__TASK DESCRIPTION__: Copy the lines exactly as they appear, starting with the first line of the records and ending with the line that contains "Definition MESHTASTIC_NODE_BROADCAST : Z".

[Saved data entries]
........

(* ===== verification/PeerLink.v ===== *)
(** * The BLE peer link (src/src/meshtastic_ble_peer.c)

    The module that hunts for, dials and keeps the links between two nodes: the
    peripheral half (beats and frames written to this node), the central half (scan,
    dial, discovery, subscribe, watchdog), the beat engine and the frame routing. Each
    region under [peer_lock] is one function; a callback that leaves the lock in between
    is split there. Calls into the Bluetooth stack return what the arguments say; a
    connection object is its index. The three delayable work items are fields that say
    whether they are pending. *)
From S2P Require Import Prelude Backoff PeerCodec BleRegistry.
Open Scope Z_scope.

Definition MESHTASTIC_BLE_PEER_FLAG_HOLD : Z := 2.
Definition MESHTASTIC_BLE_PEER_FLAG_TESTBOOT : Z := 4.
Definition MESHTASTIC_BLE_PEER_FLAG_COURIER : Z := 8.
Definition MESHTASTIC_BLE_PEER_FLAG_ATTACH : Z := 16.
Definition MESHTASTIC_NODE_BROADCAST : Z := 4294967295.
Definition MESHTASTIC_HDR_LEN : Z := 16.

(** Configuration, and what the running image is. *)
Record peer_env := PeerEnv {
  pe_node_id : Z;             (* mt.node_id *)
  pe_sticky_ms : Z;           (* CONFIG_MESHTASTIC_BLE_PEER_STICKY_MS *)
  pe_bringup_timeout_ms : Z;  (* CONFIG_MESHTASTIC_BLE_PEER_BRINGUP_TIMEOUT_MS *)
  pe_tx_mtu : Z;              (* CONFIG_BT_L2CAP_TX_MTU *)
  pe_fleet_class : Z;         (* CONFIG_MESHTASTIC_FLEET_CLASS *)
  pe_smp_central : bool;      (* CONFIG_MESHTASTIC_SMP_CENTRAL *)
  pe_attachment_brain : bool; (* CONFIG_MESHTASTIC_ATTACHMENT_BRAIN *)
  pe_unconfirmed : bool;      (* MCUboot image manager built in, image not confirmed *)
  pe_fw : Z * Z * Z;          (* image version, zeros when unknown *)
  pe_service_uuid : list Z;   (* meshtastic_ble_service_uuid128() *)
}.

Inductive peer_counter :=
  | ADVERTS_MATCHED | REFLECTIONS | STICKY_DEFERRED | CONNECTS_ATTEMPTED | CONNECTS_FAILED
  | DISCOVERY_FAILURES | NOTIFY_TX_BEATS | WRITE_TX_BEATS | HELLO_MALFORMED
  | HELLO_REJECTED_LATE | FRAME_RX_FRAMES | FRAME_RX_REJECTED | FRAME_TX_FRAMES
  | FRAME_TX_FAILED | SCAN_START_FAILURES | ALREADY_LINKED | BRINGUP_TIMEOUTS.
#[export] Instance peer_counter_eq_dec : EqDecision peer_counter.
Proof. solve_decision. Defined.
Definition peer_stats := peer_counter -> Z.

(** ** State *)
Record seen := Seen {
  sn_node_num : Z;
  sn_rssi : Z;
  sn_last_ms : Z;
}.
Definition set_sn_node_num (v : Z) (r : seen) : seen :=
Seen v (sn_rssi r) (sn_last_ms r).
Definition set_sn_rssi (v : Z) (r : seen) : seen :=
Seen (sn_node_num r) v (sn_last_ms r).
Definition set_sn_last_ms (v : Z) (r : seen) : seen :=
Seen (sn_node_num r) (sn_rssi r) v.

Record peer := Peer {
  p_notify_enabled : bool;
  p_hello_pending : bool;
  p_tx_seq : Z;
  p_hold : bool;
  p_rx : list rx;
  p_rx_last_ms : list Z;
  p_frame_notify_enabled : bool;
  p_frame_rx : list reasm;
  p_frame_cb : bool;
  p_stats : peer_stats;
}.
Definition set_p_notify_enabled (v : bool) (r : peer) : peer :=
Peer v (p_hello_pending r) (p_tx_seq r) (p_hold r) (p_rx r) (p_rx_last_ms r)
    (p_frame_notify_enabled r) (p_frame_rx r) (p_frame_cb r) (p_stats r).
Definition set_p_hello_pending (v : bool) (r : peer) : peer :=
Peer (p_notify_enabled r) v (p_tx_seq r) (p_hold r) (p_rx r) (p_rx_last_ms r)
    (p_frame_notify_enabled r) (p_frame_rx r) (p_frame_cb r) (p_stats r).
Definition set_p_tx_seq (v : Z) (r : peer) : peer :=
Peer (p_notify_enabled r) (p_hello_pending r) v (p_hold r) (p_rx r) (p_rx_last_ms r)
    (p_frame_notify_enabled r) (p_frame_rx r) (p_frame_cb r) (p_stats r).
Definition set_p_hold (v : bool) (r : peer) : peer :=
Peer (p_notify_enabled r) (p_hello_pending r) (p_tx_seq r) v (p_rx r) (p_rx_last_ms r)
    (p_frame_notify_enabled r) (p_frame_rx r) (p_frame_cb r) (p_stats r).
Definition set_p_rx (v : list rx) (r : peer) : peer :=
Peer (p_notify_enabled r) (p_hello_pending r) (p_tx_seq r) (p_hold r) v (p_rx_last_ms r)
    (p_frame_notify_enabled r) (p_frame_rx r) (p_frame_cb r) (p_stats r).
Definition set_p_rx_last_ms (v : list Z) (r : peer) : peer :=
Peer (p_notify_enabled r) (p_hello_pending r) (p_tx_seq r) (p_hold r) (p_rx r) v
    (p_frame_notify_enabled r) (p_frame_rx r) (p_frame_cb r) (p_stats r).
Definition set_p_frame_notify_enabled (v : bool) (r : peer) : peer :=
Peer (p_notify_enabled r) (p_hello_pending r) (p_tx_seq r) (p_hold r) (p_rx r) (p_rx_last_ms
    r) v (p_frame_rx r) (p_frame_cb r) (p_stats r).
Definition set_p_frame_rx (v : list reasm) (r : peer) : peer :=
Peer (p_notify_enabled r) (p_hello_pending r) (p_tx_seq r) (p_hold r) (p_rx r) (p_rx_last_ms
    r) (p_frame_notify_enabled r) v (p_frame_cb r) (p_stats r).
Definition set_p_frame_cb (v : bool) (r : peer) : peer :=
Peer (p_notify_enabled r) (p_hello_pending r) (p_tx_seq r) (p_hold r) (p_rx r) (p_rx_last_ms
    r) (p_frame_notify_enabled r) (p_frame_rx r) v (p_stats r).
Definition set_p_stats (v : peer_stats) (r : peer) : peer :=
Peer (p_notify_enabled r) (p_hello_pending r) (p_tx_seq r) (p_hold r) (p_rx r) (p_rx_last_ms
    r) (p_frame_notify_enabled r) (p_frame_rx r) (p_frame_cb r) v.

Record central := Central {
  c_scan_on : bool;
  c_scanning : bool;
  c_target_node : Z;
  c_last_node : Z;
  c_looking_since_ms : Z;
  c_conn : option nat;
  c_conn_node : Z;
  c_link_ready : bool;
  c_value_handle : Z;
  c_frame_ready : bool;
  c_frame_value_handle : Z;
  c_tx_seq : Z;
  c_hello_pending : bool;
  c_bringup_started_ms : Z;
  c_scan_backoff : backoff;
  c_connect_backoff : backoff;
  c_last_scan_err : cret;
  c_seen : list seen;
}.
Definition set_c_scan_on (v : bool) (r : central) : central :=
Central v (c_scanning r) (c_target_node r) (c_last_node r) (c_looking_since_ms r) (c_conn r)
    (c_conn_node r) (c_link_ready r) (c_value_handle r) (c_frame_ready r)
    (c_frame_value_handle r) (c_tx_seq r) (c_hello_pending r) (c_bringup_started_ms r)
    (c_scan_backoff r) (c_connect_backoff r) (c_last_scan_err r) (c_seen r).
Definition set_c_scanning (v : bool) (r : central) : central :=
Central (c_scan_on r) v (c_target_node r) (c_last_node r) (c_looking_since_ms r) (c_conn r)
    (c_conn_node r) (c_link_ready r) (c_value_handle r) (c_frame_ready r)
    (c_frame_value_handle r) (c_tx_seq r) (c_hello_pending r) (c_bringup_started_ms r)
    (c_scan_backoff r) (c_connect_backoff r) (c_last_scan_err r) (c_seen r).
Definition set_c_target_node (v : Z) (r : central) : central :=
Central (c_scan_on r) (c_scanning r) v (c_last_node r) (c_looking_since_ms r) (c_conn r)
    (c_conn_node r) (c_link_ready r) (c_value_handle r) (c_frame_ready r)
    (c_frame_value_handle r) (c_tx_seq r) (c_hello_pending r) (c_bringup_started_ms r)
    (c_scan_backoff r) (c_connect_backoff r) (c_last_scan_err r) (c_seen r).
Definition set_c_last_node (v : Z) (r : central) : central :=
Central (c_scan_on r) (c_scanning r) (c_target_node r) v (c_looking_since_ms r) (c_conn r)
    (c_conn_node r) (c_link_ready r) (c_value_handle r) (c_frame_ready r)
    (c_frame_value_handle r) (c_tx_seq r) (c_hello_pending r) (c_bringup_started_ms r)
    (c_scan_backoff r) (c_connect_backoff r) (c_last_scan_err r) (c_seen r).
Definition set_c_looking_since_ms (v : Z) (r : central) : central :=
Central (c_scan_on r) (c_scanning r) (c_target_node r) (c_last_node r) v (c_conn r)
    (c_conn_node r) (c_link_ready r) (c_value_handle r) (c_frame_ready r)
    (c_frame_value_handle r) (c_tx_seq r) (c_hello_pending r) (c_bringup_started_ms r)
    (c_scan_backoff r) (c_connect_backoff r) (c_last_scan_err r) (c_seen r).
Definition set_c_conn (v : option nat) (r : central) : central :=
Central (c_scan_on r) (c_scanning r) (c_target_node r) (c_last_node r) (c_looking_since_ms
    r) v (c_conn_node r) (c_link_ready r) (c_value_handle r) (c_frame_ready r)
    (c_frame_value_handle r) (c_tx_seq r) (c_hello_pending r) (c_bringup_started_ms r)
    (c_scan_backoff r) (c_connect_backoff r) (c_last_scan_err r) (c_seen r).
Definition set_c_conn_node (v : Z) (r : central) : central :=
Central (c_scan_on r) (c_scanning r) (c_target_node r) (c_last_node r) (c_looking_since_ms
    r) (c_conn r) v (c_link_ready r) (c_value_handle r) (c_frame_ready r)
    (c_frame_value_handle r) (c_tx_seq r) (c_hello_pending r) (c_bringup_started_ms r)
    (c_scan_backoff r) (c_connect_backoff r) (c_last_scan_err r) (c_seen r).
Definition set_c_link_ready (v : bool) (r : central) : central :=
Central (c_scan_on r) (c_scanning r) (c_target_node r) (c_last_node r) (c_looking_since_ms
    r) (c_conn r) (c_conn_node r) v (c_value_handle r) (c_frame_ready r)
    (c_frame_value_handle r) (c_tx_seq r) (c_hello_pending r) (c_bringup_started_ms r)
    (c_scan_backoff r) (c_connect_backoff r) (c_last_scan_err r) (c_seen r).
Definition set_c_value_handle (v : Z) (r : central) : central :=
Central (c_scan_on r) (c_scanning r) (c_target_node r) (c_last_node r) (c_looking_since_ms
    r) (c_conn r) (c_conn_node r) (c_link_ready r) v (c_frame_ready r) (c_frame_value_handle
    r) (c_tx_seq r) (c_hello_pending r) (c_bringup_started_ms r) (c_scan_backoff r)
    (c_connect_backoff r) (c_last_scan_err r) (c_seen r).
Definition set_c_frame_ready (v : bool) (r : central) : central :=
Central (c_scan_on r) (c_scanning r) (c_target_node r) (c_last_node r) (c_looking_since_ms
    r) (c_conn r) (c_conn_node r) (c_link_ready r) (c_value_handle r) v
    (c_frame_value_handle r) (c_tx_seq r) (c_hello_pending r) (c_bringup_started_ms r)
    (c_scan_backoff r) (c_connect_backoff r) (c_last_scan_err r) (c_seen r).
Definition set_c_frame_value_handle (v : Z) (r : central) : central :=
Central (c_scan_on r) (c_scanning r) (c_target_node r) (c_last_node r) (c_looking_since_ms
    r) (c_conn r) (c_conn_node r) (c_link_ready r) (c_value_handle r) (c_frame_ready r) v
    (c_tx_seq r) (c_hello_pending r) (c_bringup_started_ms r) (c_scan_backoff r)
    (c_connect_backoff r) (c_last_scan_err r) (c_seen r).
Definition set_c_tx_seq (v : Z) (r : central) : central :=
Central (c_scan_on r) (c_scanning r) (c_target_node r) (c_last_node r) (c_looking_since_ms
    r) (c_conn r) (c_conn_node r) (c_link_ready r) (c_value_handle r) (c_frame_ready r)
    (c_frame_value_handle r) v (c_hello_pending r) (c_bringup_started_ms r) (c_scan_backoff
    r) (c_connect_backoff r) (c_last_scan_err r) (c_seen r).
Definition set_c_hello_pending (v : bool) (r : central) : central :=
Central (c_scan_on r) (c_scanning r) (c_target_node r) (c_last_node r) (c_looking_since_ms
    r) (c_conn r) (c_conn_node r) (c_link_ready r) (c_value_handle r) (c_frame_ready r)
    (c_frame_value_handle r) (c_tx_seq r) v (c_bringup_started_ms r) (c_scan_backoff r)
    (c_connect_backoff r) (c_last_scan_err r) (c_seen r).
Definition set_c_bringup_started_ms (v : Z) (r : central) : central :=
Central (c_scan_on r) (c_scanning r) (c_target_node r) (c_last_node r) (c_looking_since_ms
    r) (c_conn r) (c_conn_node r) (c_link_ready r) (c_value_handle r) (c_frame_ready r)
    (c_frame_value_handle r) (c_tx_seq r) (c_hello_pending r) v (c_scan_backoff r)
    (c_connect_backoff r) (c_last_scan_err r) (c_seen r).
Definition set_c_scan_backoff (v : backoff) (r : central) : central :=
Central (c_scan_on r) (c_scanning r) (c_target_node r) (c_last_node r) (c_looking_since_ms
    r) (c_conn r) (c_conn_node r) (c_link_ready r) (c_value_handle r) (c_frame_ready r)
    (c_frame_value_handle r) (c_tx_seq r) (c_hello_pending r) (c_bringup_started_ms r) v
    (c_connect_backoff r) (c_last_scan_err r) (c_seen r).
Definition set_c_connect_backoff (v : backoff) (r : central) : central :=
Central (c_scan_on r) (c_scanning r) (c_target_node r) (c_last_node r) (c_looking_since_ms
    r) (c_conn r) (c_conn_node r) (c_link_ready r) (c_value_handle r) (c_frame_ready r)
    (c_frame_value_handle r) (c_tx_seq r) (c_hello_pending r) (c_bringup_started_ms r)
    (c_scan_backoff r) v (c_last_scan_err r) (c_seen r).
Definition set_c_last_scan_err (v : cret) (r : central) : central :=
Central (c_scan_on r) (c_scanning r) (c_target_node r) (c_last_node r) (c_looking_since_ms
    r) (c_conn r) (c_conn_node r) (c_link_ready r) (c_value_handle r) (c_frame_ready r)
    (c_frame_value_handle r) (c_tx_seq r) (c_hello_pending r) (c_bringup_started_ms r)
    (c_scan_backoff r) (c_connect_backoff r) v (c_seen r).
Definition set_c_seen (v : list seen) (r : central) : central :=
Central (c_scan_on r) (c_scanning r) (c_target_node r) (c_last_node r) (c_looking_since_ms
    r) (c_conn r) (c_conn_node r) (c_link_ready r) (c_value_handle r) (c_frame_ready r)
    (c_frame_value_handle r) (c_tx_seq r) (c_hello_pending r) (c_bringup_started_ms r)
    (c_scan_backoff r) (c_connect_backoff r) (c_last_scan_err r) v.
(* ===== verification/AttachmentCodec.v ===== *)
(** * The attachment envelope (src/src/meshtastic_attachment_codec.c, .h)

    What a radio head and its brain say to each other. An encoder gets the size of the
    output buffer, [None] being a null pointer, and returns the bytes written; a wire
    pointer that is null is the empty wire, which every encoder that needs one refuses
    alike. Decoding zeroes the message first, so fields a type does not carry are zero. *)
From S2P Require Import Prelude.
Open Scope Z_scope.

Definition MESHTASTIC_ATTACHMENT_WIRE_MAX : Z := 255.
Definition MESHTASTIC_ATTACHMENT_HDR_MAX : Z := 16.
Definition MESHTASTIC_ATTACHMENT_ENV_MAX : Z :=
  MESHTASTIC_ATTACHMENT_WIRE_MAX + MESHTASTIC_ATTACHMENT_HDR_MAX.

Definition MESHTASTIC_ATTACHMENT_RX_FRAME : Z := 1.
Definition MESHTASTIC_ATTACHMENT_TX_FRAME : Z := 2.
Definition MESHTASTIC_ATTACHMENT_TX_RESULT : Z := 3.
Definition MESHTASTIC_ATTACHMENT_STATUS : Z := 4.
Definition MESHTASTIC_ATTACHMENT_SET_PRESET : Z := 5.
Definition MESHTASTIC_ATTACHMENT_TX_CANCEL : Z := 7.
Definition MESHTASTIC_ATTACHMENT_SET_POLICY : Z := 8.

Definition MESHTASTIC_ATTACHMENT_RX_HDR_LEN : Z := 10.
Definition MESHTASTIC_ATTACHMENT_TX_HDR_LEN : Z := 5.
Definition MESHTASTIC_ATTACHMENT_TX_RELAY_HDR_LEN : Z := 22.
Definition MESHTASTIC_ATTACHMENT_TX_CANCEL_LEN : Z := 9.
Definition MESHTASTIC_ATTACHMENT_SET_POLICY_LEN : Z := 3.
Definition MESHTASTIC_ATTACHMENT_TX_RESULT_LEN : Z := 9.
Definition MESHTASTIC_ATTACHMENT_TX_RESULT_LAG_LEN : Z := 11.
Definition MESHTASTIC_ATTACHMENT_STATUS_LEN : Z := 27.
Definition MESHTASTIC_ATTACHMENT_STATUS_POS_LEN : Z := 39.
Definition MESHTASTIC_ATTACHMENT_SET_PRESET_LEN : Z := 2.

Definition MESHTASTIC_ATTACHMENT_TXF_RELAY : Z := 4.
Definition MESHTASTIC_ATTACHMENT_ST_HAS_POS : Z := 4.

(** ** Messages *)
Record rx_frame := RxFrame {
  rf_preset : Z; rf_rssi : Z; rf_snr : Z; rf_rx_ms : Z; rf_flags : Z; rf_wire : list Z;
}.
Record tx_frame := TxFrame {
  tf_preset : Z; tf_flags : Z; tf_tx_seq : Z; tf_relay_src : Z; tf_relay_id : Z; tf_rx_ms : Z;
  tf_not_before_ms : Z; tf_dupe : Z; tf_wire : list Z;
}.
Record tx_result := TxResult {
  tr_tx_seq : Z; tr_rc : Z; tr_defers : Z; tr_tx_ms : Z; tr_has_lag : bool; tr_lag_ms : Z;
}.
Record status := Status {
  st_preset : Z; st_flags : Z; st_hwid : Z; st_brain : Z; st_rx_frames : Z; st_tx_frames : Z;
  st_uptime_s : Z; st_rx_dropped : Z; st_lat : Z; st_lon : Z; st_alt : Z;
}.
Inductive attachment_msg :=
  | MsgRx (m : rx_frame)
  | MsgTx (m : tx_frame)
  | MsgResult (m : tx_result)
  | MsgStatus (m : status)
  | MsgPreset (preset : Z)
  | MsgCancel (src id : Z)
  | MsgPolicy (flags tx_power : Z).

Definition has_flag (flags mask : Z) : bool := negb (Z.land flags mask =? 0).

(** ** Encoders *)
Definition meshtastic_attachment_encode_rx_frame (m : rx_frame) (out : option Z) : res (list Z) :=
  match out with
  | None => Fail EINVAL
  | Some out_size =>
      if Zlen (rf_wire m) =? 0 then Fail EINVAL
      else if MESHTASTIC_ATTACHMENT_WIRE_MAX <? Zlen (rf_wire m) then Fail EMSGSIZE
      else if out_size <? MESHTASTIC_ATTACHMENT_RX_HDR_LEN + Zlen (rf_wire m) then Fail EMSGSIZE
      else Val ([MESHTASTIC_ATTACHMENT_RX_FRAME; rf_preset m] ++ put_le16 (u16 (rf_rssi m)) ++
                [u8 (rf_snr m)] ++ put_le32 (rf_rx_ms m) ++ [rf_flags m] ++ rf_wire m)
  end.

Definition tx_hdr_len (flags : Z) : Z :=
  if has_flag flags MESHTASTIC_ATTACHMENT_TXF_RELAY then MESHTASTIC_ATTACHMENT_TX_RELAY_HDR_LEN
  else MESHTASTIC_ATTACHMENT_TX_HDR_LEN.

Definition meshtastic_attachment_encode_tx_frame (m : tx_frame) (out : option Z) : res (list Z) :=
  match out with
  | None => Fail EINVAL
  | Some out_size =>
      if Zlen (tf_wire m) =? 0 then Fail EINVAL
      else if MESHTASTIC_ATTACHMENT_WIRE_MAX <? Zlen (tf_wire m) then Fail EMSGSIZE
      else
        let hdr := tx_hdr_len (tf_flags m) in
        if out_size <? hdr + Zlen (tf_wire m) then Fail EMSGSIZE
        else Val ([MESHTASTIC_ATTACHMENT_TX_FRAME; tf_preset m; tf_flags m] ++
                  put_le16 (tf_tx_seq m) ++
                  (if hdr =? MESHTASTIC_ATTACHMENT_TX_RELAY_HDR_LEN then
                     put_le32 (tf_relay_src m) ++ put_le32 (tf_relay_id m) ++
                     put_le32 (tf_rx_ms m) ++ put_le32 (tf_not_before_ms m) ++ [tf_dupe m]
                   else []) ++ tf_wire m)
  end.

Definition meshtastic_attachment_encode_tx_result (m : tx_result) (out : option Z) : res (list Z) :=
  match out with
  | None => Fail EINVAL
  | Some out_size =>
      if out_size <? MESHTASTIC_ATTACHMENT_TX_RESULT_LEN then Fail EMSGSIZE
      else
        let base := [MESHTASTIC_ATTACHMENT_TX_RESULT] ++ put_le16 (tr_tx_seq m) ++
                    [u8 (tr_rc m); tr_defers m] ++ put_le32 (tr_tx_ms m) in
        if tr_has_lag m && (MESHTASTIC_ATTACHMENT_TX_RESULT_LAG_LEN <=? out_size)
        then Val (base ++ put_le16 (tr_lag_ms m)) else Val base
  end.

Definition meshtastic_attachment_encode_status (m : status) (out : option Z) : res (list Z) :=
  let pos := has_flag (st_flags m) MESHTASTIC_ATTACHMENT_ST_HAS_POS in
  let len := if pos then MESHTASTIC_ATTACHMENT_STATUS_POS_LEN else MESHTASTIC_ATTACHMENT_STATUS_LEN in
  match out with
  | None => Fail EINVAL
  | Some out_size =>
      if out_size <? len then Fail EMSGSIZE
      else Val ([MESHTASTIC_ATTACHMENT_STATUS; st_preset m; st_flags m] ++
                put_le32 (st_hwid m) ++ put_le32 (st_brain m) ++ put_le32 (st_rx_frames m) ++
                put_le32 (st_tx_frames m) ++ put_le32 (st_uptime_s m) ++ put_le32 (st_rx_dropped m) ++
                (if pos then put_le32 (u32 (st_lat m)) ++ put_le32 (u32 (st_lon m)) ++
                             put_le32 (u32 (st_alt m)) else []))
  end.

Definition meshtastic_attachment_encode_tx_cancel (src id : Z) (out : option Z) : res (list Z) :=
  match out with
  | None => Fail EMSGSIZE
  | Some out_size =>
      if out_size <? MESHTASTIC_ATTACHMENT_TX_CANCEL_LEN then Fail EMSGSIZE
      else Val ([MESHTASTIC_ATTACHMENT_TX_CANCEL] ++ put_le32 src ++ put_le32 id)
  end.

Definition meshtastic_attachment_encode_set_policy (flags tx_power : Z) (out : option Z) : res (list Z) :=
  match out with
  | None => Fail EMSGSIZE
  | Some out_size =>
      if out_size <? MESHTASTIC_ATTACHMENT_SET_POLICY_LEN then Fail EMSGSIZE
      else Val [MESHTASTIC_ATTACHMENT_SET_POLICY; flags; u8 tx_power]
  end.

Definition meshtastic_attachment_encode_set_preset (preset : Z) (out : option Z) : res (list Z) :=
  match out with
  | None => Fail EINVAL
  | Some out_size =>
      if out_size <? MESHTASTIC_ATTACHMENT_SET_PRESET_LEN then Fail EMSGSIZE
      else Val [MESHTASTIC_ATTACHMENT_SET_PRESET; preset]
  end.

(** The encoder of a message's type. *)
Definition attachment_encode (m : attachment_msg) (out : option Z) : res (list Z) :=
  match m with
  | MsgRx r => meshtastic_attachment_encode_rx_frame r out
  | MsgTx t => meshtastic_attachment_encode_tx_frame t out
  | MsgResult r => meshtastic_attachment_encode_tx_result r out
  | MsgStatus s => meshtastic_attachment_encode_status s out
  | MsgPreset p => meshtastic_attachment_encode_set_preset p out
  | MsgCancel src id => meshtastic_attachment_encode_tx_cancel src id out
  | MsgPolicy f p => meshtastic_attachment_encode_set_policy f p out
  end.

........

__SOLUTION TO THIS TASK__:
(* ===== verification/PeerLink.v ===== *)
(** * The BLE peer link (src/src/meshtastic_ble_peer.c)

    The module that hunts for, dials and keeps the links between two nodes: the
    peripheral half (beats and frames written to this node), the central half (scan,
    dial, discovery, subscribe, watchdog), the beat engine and the frame routing. Each
    region under [peer_lock] is one function; a callback that leaves the lock in between
    is split there. Calls into the Bluetooth stack return what the arguments say; a
    connection object is its index. The three delayable work items are fields that say
    whether they are pending. *)
From S2P Require Import Prelude Backoff PeerCodec BleRegistry.
Open Scope Z_scope.

Definition MESHTASTIC_BLE_PEER_FLAG_HOLD : Z := 2.
Definition MESHTASTIC_BLE_PEER_FLAG_TESTBOOT : Z := 4.
Definition MESHTASTIC_BLE_PEER_FLAG_COURIER : Z := 8.
Definition MESHTASTIC_BLE_PEER_FLAG_ATTACH : Z := 16.
Definition MESHTASTIC_NODE_BROADCAST : Z := 4294967295.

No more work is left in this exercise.